Метафорам театральности в дискурсах о Катастрофе следовало бы, впрочем, посвятить особое внимание. Они не столько приглушены (ведь им приходится сохранять свою оперативность), сколько заново обработаны: медиум театра проявляется в них в радикальных формах самоотрицания и трансгрессии. Театр в языковой метафоре открывает перспективу удивления, скандала и шока. Разграничительные линии устанавливаются тут принудительным способом (например, через требование сохранять пассивность по отношению к страданиям других людей), а не на основании некоего соглашения или хотя бы иллюзии такого соглашения. В то же самое время так обозначенные границы охватывают сферу действий, интерпретируемых как механические и нечеловеческие («машина уничтожения» — самая распространенная метафора, описывающая характер этого события[109]

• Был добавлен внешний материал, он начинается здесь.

(** Whatever the fetcher and the consumer do, what has been yielded when
    [DrainWindow] returns is a prefix of the window's rows: no row twice, none
    out of order, none from outside; it returns [false] only when the consumer
    stopped it, an error only when a fetch returned that very error, and a
    normal return under the cap per second means that nothing is missing. *)
Theorem DrainWindow_prefix {W} (out : W → list Transaction) fetch yield db fuel from to w :
  Endpoint out fetch yield db → statement db → (length (window_rows db from to) < fuel)%nat →
  ∃ cont err w' p, DrainWindow fuel from to fetch yield w = Some (cont, err, w') ∧
    out w' = out w ++ p ∧ p `prefix_of` window_rows db from to ∧ NoDup (tID <$> p) ∧
    (cont = false → err = None ∧ ∃ tx w0, yield tx w0 = (false, w')) ∧
    (∀ e, err = Some e → cont = true ∧ ∃ f t w0, fetch f t w0 = (Err e, w')) ∧
    (cont = true → err = None → sparse db → p = window_rows db from to).
Proof.
  intros Hep Hst Hf.
  destruct (DrainWindow_spec out fetch yield db Hep Hst from to fuel w Hf)
    as ([[cont err] w'] & Hrun & p & Hp & Hpre & Hrest).
  exists cont, err, w', p. split; [done|]. split; [done|]. split; [done|]. split; [|done].
  destruct (rows_statement db Hst from to) as [Hnd _ _]. destruct Hpre as [q Hq]. rewrite drop_0 in Hq.
  rewrite Hq, fmap_app in Hnd. by apply NoDup_app in Hnd as [? _].
Qed.

Lemma DrainWindow_prefix_witness :
  let db := ledger [30; 20; 20; 10] in
  ∃ cont err s p, DrainWindow 10 0 (40 * Second) (server db) (consumer (λ l, Nat.ltb (length l) 2))
      (mkSession [] 0 None) = Some (cont, err, s) ∧
    s_out s = p ∧ p `prefix_of` window_rows db 0 (40 * Second).
Proof.
  intros db.
  destruct (DrainWindow_prefix s_out (server db) (consumer (λ l, Nat.ltb (length l) 2)) db 10 0 (40 * Second)
              (mkSession [] 0 None)) as (cont & err & s & p & H1 & H2 & H3 & _).
  - apply server_endpoint.
  - apply ledger_statement. by repeat constructor.
  - by vm_compute; lia.
  - exists cont, err, s, p. done.
Defined.

(** With exactly as many rows in one second as an answer can carry, and no
    more, every older row of the window is silently lost: 500 rows share second
    10, the row at second 5 is never yielded, and the call reports success. *)
Theorem DrainWindow_full_second_loses :
  let db := ledger (replicate 500 10 ++ [5]) in
  statement db ∧ (∀ t, Z.of_nat (length (filter (λ x, sec x = t) db)) <= StatementMaxRows) ∧
  row 500 5 ∈ window_rows db 0 (20 * Second) ∧
  ∃ s, DrainWindow 600 0 (20 * Second) (server db) (consumer (λ _, true)) (mkSession [] 0 None)
         = Some (true, None, s) ∧ length (s_out s) = 500%nat ∧ row 500 5 ∉ s_out s.
Proof.
  intros db. split; [by apply ledger_statement, repeat_sorted|]. split; [|split].
  - intros t. assert (length db = 501%nat) as Hl by by vm_compute.
    assert (∃ x, x ∈ db ∧ sec x ≠ t) as (x & Hx & Ht).
    { destruct (decide (t = 5)) as [->|].
      - exists (row 0 10). split; [|by rewrite sec_row]. apply list_elem_of_lookup_2 with 0%nat. by vm_compute.
      - exists (row 500 5). split; [|by rewrite sec_row]. apply list_elem_of_lookup_2 with 500%nat. by vm_compute. }
    pose proof (length_filter_lt (λ x, sec x = t) db x Hx Ht). unfold StatementMaxRows. lia.
  - apply (bool_decide_unpack _). by vm_compute.
  - eexists. split; [by vm_compute|]. split; [by vm_compute|].
    apply (bool_decide_unpack _). by vm_compute.
Qed.

(** C3: against an endpoint that answers a window with its newest 500 rows or
    fails, and a statement in which fewer than 500 rows share a second,
    [TransactionsRange] over any interval, however many windows and answers it
    takes, returns all the rows of the interval, each once, or the error of a
    fetch that failed and no rows: never some of the rows.  ([from] must
    not be later within its second than [to] within its own, as it is when both
    are whole seconds; the fuel bounds are those of the code's loops.  What a
    full second loses is [DrainWindow_full_second_loses].) *)
Theorem TransactionsRange_complete {W} (fetch : StatementFetcher W) db fuel drain_fuel from to w :
  serves fetch db → statement db → sparse db →
  from mod Second <= to mod Second → IsZero to = false → from < to →
  (length db < drain_fuel)%nat → enough fuel to from →
  ∃ r w', TransactionsRange fuel drain_fuel fetch from to w = Some (r, w') ∧
    (∀ l, r = Ok l → l ≡ₚ window_rows db from to ∧ NoDup (tID <$> l)) ∧
    (∀ e, r = Err e → ∃ e0 f t w0, e = EWrap "range %s..%s: %w" e0 ∧ (fetch f t w0).1 = Err e0).
Proof.
  intros Hs Hst Hsp Hm Hz Hlt Hdf Hen. unfold TransactionsRange.
  rewrite Hz, (proj2 (Z.leb_gt to from)) by lia. simpl.
  destruct (range_loop_spec fetch db Hs Hst Hsp fuel drain_fuel to from [] w Hdf Hen) as (r & w' & -> & Hok & Herr).
  exists r, w'. split; [done|]. split; [|done]. intros l Hl. rewrite (Hok l Hl). simpl.
  pose proof (range_rows_perm fuel db to from Hst Hen Hm) as Hp. split; [done|].
  rewrite Hp. by destruct (rows_statement db Hst from to).
Qed.

Lemma TransactionsRange_complete_witness :
  let db := ledger [6000000; 3000000; 1000; 1000] in
  ∃ r s, TransactionsRange 5 10 (server db) 0 (7000000 * Second) (mkSession [] 0 None) = Some (r, s) ∧
    ∀ l, r = Ok l → l ≡ₚ window_rows db 0 (7000000 * Second).
Proof.
  intros db.
  destruct (TransactionsRange_complete (server db) db 5 10 0 (7000000 * Second) (mkSession [] 0 None))
    as (r & s & Hr & Hl & _); [| | | | | | | |exists r, s; split; [exact Hr|intros l Hok; by apply Hl]].
  - intros f t w chunk. unfold server. case_bool_decide; simpl; [done|by intros [= <-]].
  - apply ledger_statement. by repeat constructor.
  - by apply short_sparse.
  - by vm_compute.
  - by vm_compute.
  - by vm_compute.
  - by vm_compute; lia.
  - split; [lia|by vm_compute].
Defined.

(** C31: for every fetcher, whatever it answers and wherever it fails, while
    the context is alive and the consumer goes on, [TransactionsRangeIter]
    makes the calls [TransactionsRange] makes and yields the rows it returns,
    in its order; where [TransactionsRange] drops its rows and returns the
    wrapped error of a failed fetch, the iterator has yielded the rows read
    until then and ends with that error, unwrapped. *)
Theorem TransactionsRangeIter_same {W} (fetch : StatementFetcher W) ctx_Err fuel drain_fuel from to w :
  (∀ s, ctx_Err s = None) →
  match TransactionsRange fuel drain_fuel fetch from to w with
  | None => TransactionsRangeIter fuel drain_fuel ctx_Err (beside fetch) collect from to (w, []) = None
  | Some (Ok rows, w') =>
      TransactionsRangeIter fuel drain_fuel ctx_Err (beside fetch) collect from to (w, []) = Some (w', Ok <$> rows)
  | Some (Err e, w') => ∃ rows e0, e = EWrap "range %s..%s: %w" e0 ∧
      TransactionsRangeIter fuel drain_fuel ctx_Err (beside fetch) collect from to (w, [])
        = Some (w', (Ok <$> rows) ++ [Err e0])
  end.
Proof.
  intros Hctx. unfold TransactionsRangeIter, TransactionsRange. destruct (IsZero to || (to <=? from)); [done|].
  apply (iter_loop_same fetch ctx_Err fuel drain_fuel to from [] w Hctx).
Qed.

Lemma TransactionsRangeIter_same_witness :
  let db := ledger [6000000; 3000000; 1000; 1000] in
  let s := mkSession [] 0 (Some 1%nat) in
  let r := TransactionsRange 5 10 (server db) 0 (7000000 * Second) s in
  (∃ e s', r = Some (Err (EWrap "range %s..%s: %w" e), s')) ∧
  match r with
  | None => TransactionsRangeIter 5 10 (λ _, None) (beside (server db)) collect 0 (7000000 * Second) (s, []) = None
  | Some (Ok rows, w') =>
      TransactionsRangeIter 5 10 (λ _, None) (beside (server db)) collect 0 (7000000 * Second) (s, [])
        = Some (w', Ok <$> rows)
  | Some (Err e, w') => ∃ rows e0, e = EWrap "range %s..%s: %w" e0 ∧
      TransactionsRangeIter 5 10 (λ _, None) (beside (server db)) collect 0 (7000000 * Second) (s, [])
        = Some (w', (Ok <$> rows) ++ [Err e0])
  end.
Proof.
  intros db s r. split; [eexists _, _; by vm_compute|].
  by apply (TransactionsRangeIter_same (server db) (λ _, None) 5 10 0 (7000000 * Second) s).
Defined.

(** With bounds inside a second the last second can be missed: for [from]
    half a second in and [to] a fifth of a second in, the second windows would
    start after [to], and a row inside the interval, in the second of [to], is
    not returned although every call succeeded. *)
Theorem TransactionsRange_subsecond_misses :
  let db := ledger [2678401] in
  let from := 500000000 in let to := 2678401 * Second + 200000000 in
  statement db ∧ sparse db ∧ (∃ tx, tx ∈ db ∧ from < tTime tx < to) ∧
  ∃ s, TransactionsRange 5 10 (server db) from to (mkSession [] 0 None) = Some (Ok [], s).
Proof.
  intros db from to. split; [by apply ledger_statement; repeat constructor|].
  split; [by apply short_sparse|]. split.
  - exists (row 0 2678401). split; [by left|]. by vm_compute.
  - eexists. by vm_compute.
Qed.
(* ===== verification/Signature.v ===== *)
(** * Webhook signatures (webhook/signature.go, acquiring/webhook.go)

    [Verify] and [VerifyWebhook] around the primitives of [crypto]: SHA-256,
    ECDSA verification of a DER signature and the PEM/X.509 decoder of public
    keys are the class [Crypto].  The conversion of a raw r||s signature to DER
    is written out down to the bytes. *)
From S2P Require Import Prelude GoString GoText Errors.

Inductive Curve := P256 | OtherCurve (name : string).

Class Crypto := {
  PublicKey : Type;
  (* sha256.Sum256 *)
  sha256 : string → string;
  (* ecdsa.VerifyASN1(pub, digest, sig) *)
  VerifyASN1 : PublicKey → string → string → bool;
  (* pem.Decode: the bytes of the first block *)
  pem_Decode : string → option string;
  (* x509.ParsePKIXPublicKey: None on an error, Some None for a key that is not ECDSA *)
  ParsePKIXPublicKey : string → option (option PublicKey);
  key_Curve : PublicKey → Curve
}.

(** ** DER *)

(** The content of a DER INTEGER for a non-negative value: minimal big-endian
    bytes, with a leading zero when the high bit is set. *)
Definition der_int_content (z : Z) : list Z :=
  match be_bytes z with
  | [] => [0]
  | b :: l => if 128 <=? b then 0 :: b :: l else b :: l
  end.

(** [asn1.Marshal(struct{ R, S *big.Int })]; every length here is below 128. *)
Definition der_marshal (r s : Z) : list Z :=
  let ri := der_int_content r in
  let si := der_int_content s in
  let body := 2 :: Z.of_nat (length ri) :: ri ++ 2 :: Z.of_nat (length si) :: si in
  48 :: Z.of_nat (length body) :: body.

Definition rawSigLen : Z := 64.

Definition marshalRawSigToDER (sig : string) : result string :=
  if negb (slen sig =? rawSigLen) then Err (EText "raw signature must be 64 bytes")
  else
    let half := Z.to_nat (rawSigLen / 2) in
    Ok (byte_string (der_marshal (SetBytes (str_take half sig)) (SetBytes (str_drop half sig)))).

(** Reading such a signature back: the value of the bytes of each INTEGER. *)
Definition be_value (l : list Z) : Z := fold_left (λ acc b, acc * 256 + b) l 0.

Definition der_unmarshal (l : list Z) : option (Z * Z) :=
  match l with
  | 48 :: n :: 2 :: nr :: rest =>
      let r := take (Z.to_nat nr) rest in
      match drop (Z.to_nat nr) rest with
      | 2 :: ns :: s =>
          if bool_decide (Z.of_nat (length s) = ns ∧ n = 2 + nr + 2 + ns) then Some (be_value r, be_value s) else None
      | _ => None
      end
  | _ => None
  end.

(** ** Verification *)

Definition ErrBadSignature : string := "webhook.ErrBadSignature".
Definition ErrBadSignatureEncoding : string := "webhook.ErrBadSignatureEncoding".
Definition ErrMissingPubKey : string := "webhook.ErrMissingPubKey".

Section Verify.
Context `{Crypto}.

(** [Verify]: [None] is the nil error. *)
Definition Verify (pub : option PublicKey) (body xSign : string) : option error :=
  match pub with
  | None => Some (ENew ErrMissingPubKey)
  | Some pub =>
      match b64_DecodeString xSign with
      | None => Some (EWrap "%w: %v" (ENew ErrBadSignatureEncoding))
      | Some sig =>
          let digest := sha256 body in
          if VerifyASN1 pub digest sig then None
          else if slen sig =? rawSigLen then
            match marshalRawSigToDER sig with
            | Ok der => if VerifyASN1 pub digest der then None else Some (ENew ErrBadSignature)
            | Err _ => Some (ENew ErrBadSignature)
            end
          else Some (ENew ErrBadSignature)
      end
  end.

(** The acquiring variants (acquiring/webhook.go). *)
Definition AcqErrBadSignature : string := "acquiring.ErrBadSignature".
Definition AcqErrBadSignatureEncoding : string := "acquiring.ErrBadSignatureEncoding".
Definition AcqErrMissingPubKey : string := "acquiring.ErrMissingPubKey".
Definition ErrInvalidPubKey : string := "acquiring.ErrInvalidPubKey".

Definition VerifyWebhook (pub : option PublicKey) (body xSign : string) : option error :=
  match pub with
  | None => Some (ENew AcqErrMissingPubKey)
  | Some pub =>
      match b64_DecodeString xSign with
      | None => Some (EWrap "%w: %v" (ENew AcqErrBadSignatureEncoding))
      | Some sig => if VerifyASN1 pub (sha256 body) sig then None else Some (ENew AcqErrBadSignature)
      end
  end.

Definition ParsePubKey (keyB64 : string) : result PublicKey :=
  let bad := Err (EWrap "%w" (ENew ErrInvalidPubKey)) in
  if slen keyB64 =? 0 then bad
  else match b64_DecodeString keyB64 with
       | None => bad
       | Some pemBytes =>
           match pem_Decode pemBytes with
           | None => bad
           | Some block =>
               match ParsePKIXPublicKey block with
               | None | Some None => bad
               | Some (Some ecPub) =>
                   match key_Curve ecPub with P256 => Ok ecPub | OtherCurve _ => bad end
               end
           end
       end.

(** [ServerKey] (acquiring/merchant.go) and its [Public]. *)
Record AcqServerKey := mkAcqKey { Key : string }.

Definition Public (k : option AcqServerKey) : result PublicKey :=
  match k with None => Err (ENew AcqErrMissingPubKey) | Some k => ParsePubKey (Key k) end.

End Verify.

(** ** Lemmas *)

Lemma be_value_app acc l b : fold_left (λ acc b, acc * 256 + b) (l ++ [b]) acc = fold_left (λ acc b, acc * 256 + b) l acc * 256 + b.
Proof. by rewrite fold_left_app. Qed.

Lemma be_bytes_fuel_value n z acc :
  0 <= z → z < 256 ^ Z.of_nat n →
  be_value (be_bytes_fuel n z acc) = fold_left (λ a b, a * 256 + b) acc z.
Proof.
  revert z acc. induction n as [|n IH]; intros z acc Hz Hlt; cbn [be_bytes_fuel].
  - assert (z = 0) as -> by (change (256 ^ Z.of_nat 0) with 1 in Hlt; lia). done.
  - destruct (Z.leb_spec z 0); [assert (z = 0) as -> by lia; done|].
    rewrite Nat2Z.inj_succ, Z.pow_succ_r in Hlt by lia.
    pose proof (Z.div_mod z 256 ltac:(lia)) as Hd. pose proof (Z.mod_pos_bound z 256 ltac:(lia)).
    rewrite IH; [simpl; f_equal; lia| |].
    + apply Z.div_pos; lia.
    + apply Z.div_lt_upper_bound; lia.
Qed.

Lemma be_bytes_value z : 0 <= z → be_value (be_bytes z) = z.
Proof.
  intros Hz. unfold be_bytes. rewrite be_bytes_fuel_value; [done|done|].
  pose proof (Z.log2_nonneg z). pose proof (Z.div_pos (Z.log2 z) 8 ltac:(lia) ltac:(lia)).
  rewrite Z2Nat.id by lia. destruct (Z.eq_dec z 0) as [->|]; [by vm_compute|].
  destruct (Z.log2_spec z ltac:(lia)) as [_ Hl].
  eapply Z.lt_le_trans; [exact Hl|]. change 256 with (2 ^ 8). rewrite <- Z.pow_mul_r by lia.
  apply Z.pow_le_mono_r; [lia|].
  pose proof (Z.div_mod (Z.log2 z) 8 ltac:(lia)). pose proof (Z.mod_pos_bound (Z.log2 z) 8 ltac:(lia)). lia.
Qed.

Lemma be_bytes_fuel_length n z acc : (length (be_bytes_fuel n z acc) <= n + length acc)%nat.
Proof.
  revert z acc. induction n as [|n IH]; intros z acc; cbn [be_bytes_fuel]; [lia|].
  case_match; [lia|]. specialize (IH (z / 256) (z mod 256 :: acc)). simpl in IH. lia.
Qed.

Lemma be_bytes_length z : 0 <= z < 2 ^ 256 → (length (be_bytes z) <= 32)%nat.
Proof.
  intros Hz. unfold be_bytes. etrans; [apply be_bytes_fuel_length|]. simpl.
  destruct (Z.eq_dec z 0) as [->|]; [by vm_compute; lia|].
  pose proof (Z.log2_lt_pow2 z 256 ltac:(lia)) as Hl.
  pose proof (Z.div_mod (Z.log2 z) 8 ltac:(lia)). pose proof (Z.mod_pos_bound (Z.log2 z) 8 ltac:(lia)). lia.
Qed.

Lemma be_bytes_fuel_bytes n z acc :
  Forall (λ b, 0 <= b < 256) acc → Forall (λ b, 0 <= b < 256) (be_bytes_fuel n z acc).
Proof.
  revert z acc. induction n as [|n IH]; intros z acc Ha; cbn [be_bytes_fuel]; [done|].
  case_match; [done|]. apply IH. constructor; [|done]. apply Z.mod_pos_bound. lia.
Qed.

Lemma der_int_content_spec z : 0 <= z < 2 ^ 256 →
  be_value (der_int_content z) = z ∧ (1 <= length (der_int_content z) <= 33)%nat ∧
  Forall (λ b, 0 <= b < 256) (der_int_content z).
Proof.
  intros Hz. pose proof (be_bytes_value z ltac:(lia)) as Hv. pose proof (be_bytes_length z Hz) as Hl.
  pose proof (be_bytes_fuel_bytes (Z.to_nat (Z.log2 z / 8 + 1)) z [] ltac:(constructor)) as Hb.
  fold (be_bytes z) in Hb. unfold der_int_content. destruct (be_bytes z) as [|b l].
  - split; [by rewrite <- Hv|]. split; [simpl; lia|]. by repeat constructor.
  - case_match; split; try done; simpl in *; split; try lia; try done. by constructor.
Qed.

(** The marshalled signature is read back as the same pair. *)
Lemma der_unmarshal_marshal r s :
  0 <= r < 2 ^ 256 → 0 <= s < 2 ^ 256 →
  der_unmarshal (der_marshal r s) = Some (r, s) ∧ Forall (λ b, 0 <= b < 256) (der_marshal r s) ∧
  (length (der_marshal r s) <= 72)%nat.
Proof.
  intros Hr Hs. destruct (der_int_content_spec r Hr) as (Vr & Lr & Br).
  destruct (der_int_content_spec s Hs) as (Vs & Ls & Bs). unfold der_marshal.
  set (ri := der_int_content r) in *. set (si := der_int_content s) in *. clearbody ri si.
  split; [|split].
  - cbn [der_unmarshal]. rewrite Nat2Z.id, drop_app_length, take_app_length.
    rewrite bool_decide_true, Vr, Vs; [done|]. split; [done|]. cbn [length]. rewrite length_app. cbn [length]. lia.
  - repeat constructor; try lia; cbn [length]; rewrite ?length_app; cbn [length]; try lia.
    apply Forall_app_2; [done|]. constructor; [lia|]. constructor; [lia|done].
  - cbn [length]. rewrite length_app. cbn [length]. lia.
Qed.

Lemma byte_string_bytes l : Forall (λ b, 0 <= b < 256) l → byte_of <$> chars (byte_string l) = l.
Proof.
  intros Hl. unfold chars, byte_string. rewrite String.list_ascii_of_string_of_list_ascii.
  induction Hl as [|b l Hb Hl IH]; [done|]. rewrite !fmap_cons, byte_of_ascii by done. by f_equal.
Qed.

Lemma SetBytes_bounds s : 0 <= SetBytes s < 256 ^ slen s.
Proof.
  unfold SetBytes, slen.
  assert (length (String.list_ascii_of_string s) = String.length s) as <-
    by (induction s as [|a s IH]; simpl; [done|by rewrite IH]).
  induction (String.list_ascii_of_string s) as [|a l IH] using rev_ind; [by vm_compute; split|].
  rewrite fold_left_app, length_app. simpl. pose proof (byte_of_bound a).
  rewrite Nat.add_1_r, Nat2Z.inj_succ, Z.pow_succ_r by lia. lia.
Qed.

Lemma half_lengths sig : slen sig = rawSigLen → slen (str_take 32 sig) = 32 ∧ slen (str_drop 32 sig) = 32.
Proof.
  unfold slen, rawSigLen. intros Hl. pose proof (str_take_drop 32 sig) as Ht.
  assert (String.length (str_take 32 sig) = 32%nat) as Htk by (rewrite str_take_length; lia).
  split; [lia|]. apply (f_equal slen) in Ht. rewrite slen_app in Ht. unfold slen in Ht. lia.
Qed.

(** A checker for examples: key ["k"] accepts exactly the signature that
    repeats the digest. *)
#[local] Instance toy_crypto : Crypto := {|
  PublicKey := string; sha256 b := b; VerifyASN1 k d s := String.eqb s (k +:+ d);
  pem_Decode s := Some s; ParsePKIXPublicKey s := Some (Some s);
  key_Curve k := if String.eqb k "k" then P256 else OtherCurve k |}.

(** ** Properties *)

(** C26: a raw 64-byte signature becomes the DER sequence of its two halves read
    as big-endian integers: decoding the bytes gives the pair back, so two
    different raw signatures never give the same DER, and the lengths fit the
    one-byte form; every other length is refused. *)
Theorem marshalRawSigToDER_roundtrip sig :
  (slen sig = rawSigLen →
   ∃ der, marshalRawSigToDER sig = Ok der ∧ slen der <= 72 ∧
     der_unmarshal (byte_of <$> chars der) = Some (SetBytes (str_take 32 sig), SetBytes (str_drop 32 sig))) ∧
  (slen sig ≠ rawSigLen → ∃ e, marshalRawSigToDER sig = Err e).
Proof.
  unfold marshalRawSigToDER. split; intros Hl.
  - rewrite Hl. change (negb (rawSigLen =? rawSigLen)) with false. cbv zeta iota.
    change (Z.to_nat (rawSigLen / 2)) with 32%nat.
    destruct (half_lengths sig Hl) as [H1 H2].
    pose proof (SetBytes_bounds (str_take 32 sig)) as Hr. rewrite H1 in Hr.
    pose proof (SetBytes_bounds (str_drop 32 sig)) as Hs. rewrite H2 in Hs.
    change (256 ^ 32) with (2 ^ 256) in Hr, Hs.
    destruct (der_unmarshal_marshal _ _ Hr Hs) as (Hu & Hb & Hlen).
    eexists. split; [done|]. rewrite byte_string_bytes by done. split; [|done].
    pose proof (f_equal length (byte_string_bytes _ Hb)) as He. rewrite length_fmap in He.
    unfold slen. unfold chars in He.
    set (l := der_marshal _ _) in *. clearbody l.
    assert (∀ s, length (String.list_ascii_of_string s) = String.length s) as Hlas
      by (induction s as [|a s IH]; simpl; [done|by rewrite IH]).
    rewrite Hlas in He. lia.
  - rewrite (proj2 (Z.eqb_neq _ _) Hl). simpl. by eexists.
Qed.

Lemma marshalRawSigToDER_roundtrip_witness :
  let sig := Repeat "A" 64 in
  ∃ der, marshalRawSigToDER sig = Ok der ∧ slen der <= 72.
Proof.
  intros sig. destruct (proj1 (marshalRawSigToDER_roundtrip sig) ltac:(by vm_compute)) as (der & H1 & H2 & _).
  exists der. split; [exact H1|exact H2].
Defined.

(** [Verify] accepts exactly when there is a key, the header is valid
    base64, and the decoded signature, or the DER form of a 64-byte one, passes
    ECDSA verification of the body's SHA-256 digest; every refusal is one of
    the three documented errors. *)
Theorem Verify_iff `{Crypto} pub body xSign :
  (Verify pub body xSign = None ↔
   ∃ k sig, pub = Some k ∧ b64_DecodeString xSign = Some sig ∧
     (VerifyASN1 k (sha256 body) sig = true ∨
      slen sig = rawSigLen ∧ ∃ der, marshalRawSigToDER sig = Ok der ∧ VerifyASN1 k (sha256 body) der = true)) ∧
  (∀ e, Verify pub body xSign = Some e →
     errors_Is e ErrMissingPubKey || errors_Is e ErrBadSignatureEncoding || errors_Is e ErrBadSignature = true).
Proof.
  unfold Verify. split.
  - split.
    + intros Hv. destruct pub as [k|]; [|done]. destruct (b64_DecodeString xSign) as [sig|]; [|done].
      exists k, sig. split; [done|]. split; [done|]. cbv zeta in Hv.
      destruct (VerifyASN1 k (sha256 body) sig); [by left|]. right.
      destruct (Z.eqb_spec (slen sig) rawSigLen); [|done]. split; [done|].
      destruct (marshalRawSigToDER sig) as [der|]; [|done]. exists der. split; [done|]. by case_match.
    + intros (k & sig & -> & -> & Hor). cbv zeta. destruct (VerifyASN1 k (sha256 body) sig); [done|].
      destruct Hor as [?|(-> & der & -> & ->)]; [done|]. done.
  - intros e He. repeat case_match; by simplify_eq/=.
Qed.

(** [ParsePubKey] yields a key only for base64 of a PEM block holding an
    ECDSA key on P-256, the curve Mono signs on; anything else is
    [ErrInvalidPubKey], and a missing [ServerKey] is [ErrMissingPubKey]. *)
Theorem ParsePubKey_P256 `{Crypto} keyB64 :
  (∀ k, ParsePubKey keyB64 = Ok k ↔
     keyB64 ≠ "" ∧ ∃ pem block, b64_DecodeString keyB64 = Some pem ∧ pem_Decode pem = Some block ∧
       ParsePKIXPublicKey block = Some (Some k) ∧ key_Curve k = P256) ∧
  (∀ e, ParsePubKey keyB64 = Err e → errors_Is e ErrInvalidPubKey = true) ∧
  Public (Some (mkAcqKey keyB64)) = ParsePubKey keyB64 ∧ Public None = Err (ENew AcqErrMissingPubKey).
Proof.
  assert (slen keyB64 = 0 ↔ keyB64 = "") as Hz.
  { unfold slen. destruct keyB64; simpl; split; intros; [done|done|lia|done]. }
  unfold ParsePubKey. cbv zeta. split; [|split; [|done]].
  - intros k. destruct (Z.eqb_spec (slen keyB64) 0) as [He|He].
    { split; [done|]. intros [Hn _]. tauto. }
    assert (∀ (P : Prop), (P → False) → (Err (EWrap "%w" (ENew ErrInvalidPubKey)) = Ok k ↔ P)) as Hbad
      by (intros P HP; split; [done|by intros ?%HP]).
    destruct (b64_DecodeString keyB64) as [pem|]; [|by apply Hbad; intros (_ & ? & ? & ? & _)].
    destruct (pem_Decode pem) as [block|] eqn:Hp; [|apply Hbad; intros (_ & ? & ? & ? & ? & _); congruence].
    destruct (ParsePKIXPublicKey block) as [[k'|]|] eqn:Hk;
      [|apply Hbad; intros (_ & ? & ? & ? & ? & ? & _); congruence..].
    destruct (key_Curve k') eqn:Hc; [|apply Hbad; intros (_ & ? & ? & ? & ? & ? & ?); congruence].
    split; [intros [= <-]; split; [tauto|by eauto 10]|].
    intros (_ & ? & ? & ? & ? & ? & _). congruence.
  - intros e He. repeat case_match; by simplify_eq/=.
Qed.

). В конце концов вся действительность становится границей, нет возможности находиться вне ее, безотносительно позиции в хильберговском треугольнике.Не механизмы сценической
Следует, таким образом, поставить вопрос, существует ли сходство между метафорами, служащими познанию и описанию травматических событий, с одной стороны, и с другой — реальными и исторически документированными изменениями в медиуме театра в условиях посттравматической культуры. Могли ли метафоры театра в его трансгрессивных формах записи реальных переживаний преобразить сам театр? И в то же самое время было ли понято и выявлено, что они несут часть ответственности за «дело» Катастрофы? Насколько дискурс о Катастрофе поддавал метафоры театра сильному этическому контролю, настолько медиум театра впитывал (без дисциплинирующего самоограничения) те же самые метафоры в виде конкретных переживаний. Единственным условием высвобождения трансгрессивной силы этих метафор в действии была старательная негоциация степени, в которой будут выявлены их исторические источники (должен ли зритель знать, о чем спектакль?).
Одним из самых удивительных свидетельств такой трансгрессивной обработки метафоры театра внутри самого переживания Катастрофы является фрагмент военного дневника Тадеуша Пайпера «Первые три месяца»[111]
. Это свидетельство — со многих точек зрения беспрецедентно. Ярослав Фазан в своей монографии, посвященной краковскому поэту, подверг этот текст проницательному анализу[112]. Ситуация крайнего унижения, которую переживает Пайпер как еврей во время попытки бегства из Кракова на восток после вторжения в 1939 году немецких войск, представлена в его дневнике как театральный спектакль, который отмечен сложными режиссерскими стратегиями и неустойчивыми механизмами восприятия. Пайпер, которого на протяжении пути многократно задерживали немцы с вопросом, не является ли он евреем, всегда отвечает негативно, в согласии со своим внутренним ощущением полной ассимиляции и фактом полного разрыва связи с еврейской общиной. В определенный момент, однако, он решает признаться в своем еврейском происхождении, чтобы добровольно сыграть главную роль в зрелище унижения, испытать на себе насилие, проникнуть в его механизмы, узнать природу экзекуторов и свидетелей. «Добровольность», конечно, в этом случае условная, «сценическая», ведь факт ассимиляции не защищал евреев от нацистского насилия. Но Пайпер играет роль кого-то, кем, согласно самоощущению, не является, — роль, которую дали ему те, кто распоряжается новыми общественными сценариями. Можно также сказать, что он подчиняется искушению публично разыграть сам факт вытеснения, связанного с отвергаемой им самим еврейской идентификацией. Отдавая себя во власть экзекуторов, он вынужден выполнить унизительную работу, а потом раздеться, чтобы отдать свою одежду симпатичному нищему и надеть на себя его кишащие вшами лохмотья, однако жертва насилия начинает тут конкурировать с экзекуторами в вопросе контроля над ситуацией, отдавая себе отчет, что такая «наглость» влечет за собой угрозу эскалации насилия и даже угрозу жизни.